Da pochi giorni è arrivato in libreria il nuovo e atteso romanzo di Diego De Silva “Sono contrario alle emozioni”, pubblicato da Giulio Einaudi editore.
L’autore napoletano trapiantato da alcuni anni a Salerno, vanta numerosi romanzi di successo, i suoi testi infatti sono stati tradotti in Inghilterra, Francia, Spagna, Portogallo, Olanda, Germania e Grecia. Il suo primo libro La donna di scorta (1999), seguito poi da Certi bambini (2001, premio selezione Campiello, finalista premio Viareggio), Voglio guardare (2002), Da un’altra carne (2004),Non avevo capito niente (2007, Premio Napoli, finalista allo Strega) e Mia suocera beve (2010).

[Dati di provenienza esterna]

(** The options of a route or route-options action *)
Definition legacy_options (options : QueryOptions) (isFakeIP : bool) (a : RuleActionDNSRouteOptions) : QueryOptions :=
  let o := if ad_Strategy a =? DomainStrategyAsIS then options else set_strategy options (ad_Strategy a) in
  let disableCache := isFakeIP || ad_DisableCache a || qo_disableCache o in
  let rewriteTTL := match ad_RewriteTTL a with Some t => Some t | None => qo_rewriteTTL o end in
  let timeout := if 0 <? ad_Timeout a then ad_Timeout a else qo_timeout o in
  let '(subnet, remove) := if Prefix_IsValid (ad_ClientSubnet a) then (ad_ClientSubnet a, false)
                           else (qo_clientSubnet o, qo_removeClientSubnet o) in
  let '(subnet, remove) := if ad_RemoveClientSubnet a then (Prefix_zero, true) else (subnet, remove) in
  mkOptions (qo_strategy o) (qo_lookupStrategy o) disableCache (qo_disableOptimisticCache o) rewriteTTL timeout subnet remove.

(** The metadata before a rule is matched. *)
Definition legacy_metadata (m : InboundContext) : InboundContext :=
  let m := ResetRuleCache m in
  let c := ic_match m in
  set_match m (mkMatch (c_DestinationAddresses c) (c_DNSResponse c) (c_NamedDNSResponses c) false
    (c_SourceGeoIPCode c) (c_GeoIPCode c) (c_ProcessInfo c) (c_SourceMACAddress c) (c_SourceHostname c)
    (c_QueryType c) (c_QueryClientSubnet c) (c_QueryDNSSEC c) (c_FakeIP c) (c_PreMatch c)).

(** The transport, the rule with its index, the metadata and the options *)
Record Matched := mkMatched {
  md_transport : option Member;
  md_rule : option (nat * Rule RuleAction);
  md_metadata : InboundContext;
  md_options : QueryOptions
}.

(** The loop of [matchDNS] over the rules from [index] on. *)
Fixpoint match_dns (allowFakeIP addressQuery : bool) (rest : list (Rule RuleAction)) (index : nat)
    (m : InboundContext) (options : QueryOptions) : Matched :=
  match rest with
  | [] => mkMatched Default None m options
  | rule :: rest =>
      let next := match_dns allowFakeIP addressQuery rest (S index) in
      if WithAddressLimit rule && negb addressQuery then next m options
      else
        match LegacyPreMatch env rule (legacy_metadata m) with
        | None => next m options
        | Some (false, m) => next m options
        | Some (true, m) =>
            match Rule_action rule with
            | Some (ActionDNSRoute server _ _ a) =>
                match Transport server with
                | None => next m options
                | Some transport =>
                    let isFakeIP := bool_decide (m_Type transport = "fakeip") in
                    if isFakeIP && negb allowFakeIP then next m options
                    else mkMatched (Some transport) (Some (index, rule)) m (legacy_options options isFakeIP a)
                end
            | Some (ActionDNSRouteOptions a) => next m (legacy_options options false a)
            | Some (ActionReject _) | Some (ActionPredefined _) => mkMatched None (Some (index, rule)) m options
            | _ => next m options
            end
        end
  end.
Definition matchDNS (rules : list (Rule RuleAction)) (allowFakeIP addressQuery : bool) (index : nat)
    (m : InboundContext) (options : QueryOptions) : Matched :=
  match_dns allowFakeIP addressQuery (drop index rules) index m options.

(** ** [exchangeLegacy] *)

(** [addressLimitResponseCheck] *)
Definition addressLimitResponseCheck (rule : option (nat * Rule RuleAction)) (m : InboundContext)
  : option (DNSMessage -> bool) :=
  match rule with
  | Some (_, rule) =>
      if WithAddressLimit rule
      then Some (fun r => default false (MatchAddressLimit env rule m (Some (msg_of r)))) else None
  | None => None
  end.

Dal romanzo Certi Bambini nel 2004, i fratelli Frazzi hanno tratto l’omonimo film, vincitore di numerosi premi tra i quali l’Oscar europeo e due David di Donatello. Prima di essere uno scrittore De Silva è anche un avvocato, poi autore, sceneggiatore per il cinema e la tv, giornalista, collabora con il Mattino e con il mensile Il Giudizio Universale; i suoi racconti fanno parte di diverse antologie e sono apparsi su diverse testate nazionali, tra cui Il Corriere della Sera e L’Espresso.
In Certi Bambini, De Silva racconta la storia di bambini che vivono in famiglie disagiate, nella periferia della città, che nonostante la voglia e gli sforzi non riescono a vivere in maniera diversa e a ribellarsi all’ambiente che li circonda. Possiamo dire che con questa opera, concreta, sofferta e sempre molto attuale, l’autore si può considerare uno dei precursori del genere; ha aperto la strada alla narrativa di denuncia, cha ha come argomento principale la lotta alla camorra.
Con una scrittura carica di emozioni, a volte cinica e fredda, un linguaggio forte, secco, sempre distaccato, non ripropone i luoghi comuni del Sud ma racconta città e personaggi della nostra contemporaneità, a volte senza nemmeno citare i nomi delle città in cui sono ambientati i racconti, anche se spesso sono riconoscibilissime.
“Sono contrario alle emozioni” rappresenta l’ultimo capitolo della saga che vede protagonista il simpatico avvocato napoletano Vincenzo Malinconico, quarantaduenne, semi-disoccupato, semi-divorziato, riflessivo, alle prese con le sue vicende personali, con i propri sogni, con la difficoltà di arrivare a fine mese, con il difficile confronto in tribunale.
In questa nuova avventura l’avvocato- filosofo, ogni mercoledì, si trova alle prese con uno psicoterapeuta. Ha molti problemi ma li nasconde agli altri e soprattutto a se stesso, è come sempre ironico ma schivo, bugiardo, provocatore, non è disponibile ad aprirsi per seguire la terapia, non riesce a comportarsi da paziente.
Malinconico non si fida dello psicoterapeuta, cerca di difendersi come può, di fare tutto da solo e nello stesso tempo si pone tante domande, consapevole di non poter dare alcuna risposta sensata. Perché l’improvviso desiderio di prendere un cane? Perché la voglia improvvisa di contribuire al risparmio energetico? Tra le continue domande sulla portata avanguardistica di Raffaella Carrà, o
sulle metafore che contiene una palma mozzata, le recensioni di vecchie canzoni e film che commuovono, di eventi e persone, emergono differenti stati d’animo; malinconia, emozioni, entusiasmo, desiderio di felicità, delusioni d’amore.
Nonostante quel sorriso ironico e amaro, il libro di De Silva spinge alla riflessione, è un libro intenso, suggestivo, che analizza l’universo e l’emotività del protagonista, attraverso quella sorta di indifferenza e comicità che si avvicina molto all’umorismo di Pirandello. L’autore tipizza l’orginale e sgangherato Malinconico e ne fa così uno dei personaggi più apprezzati e significativi della letteratura italiana contemporanea.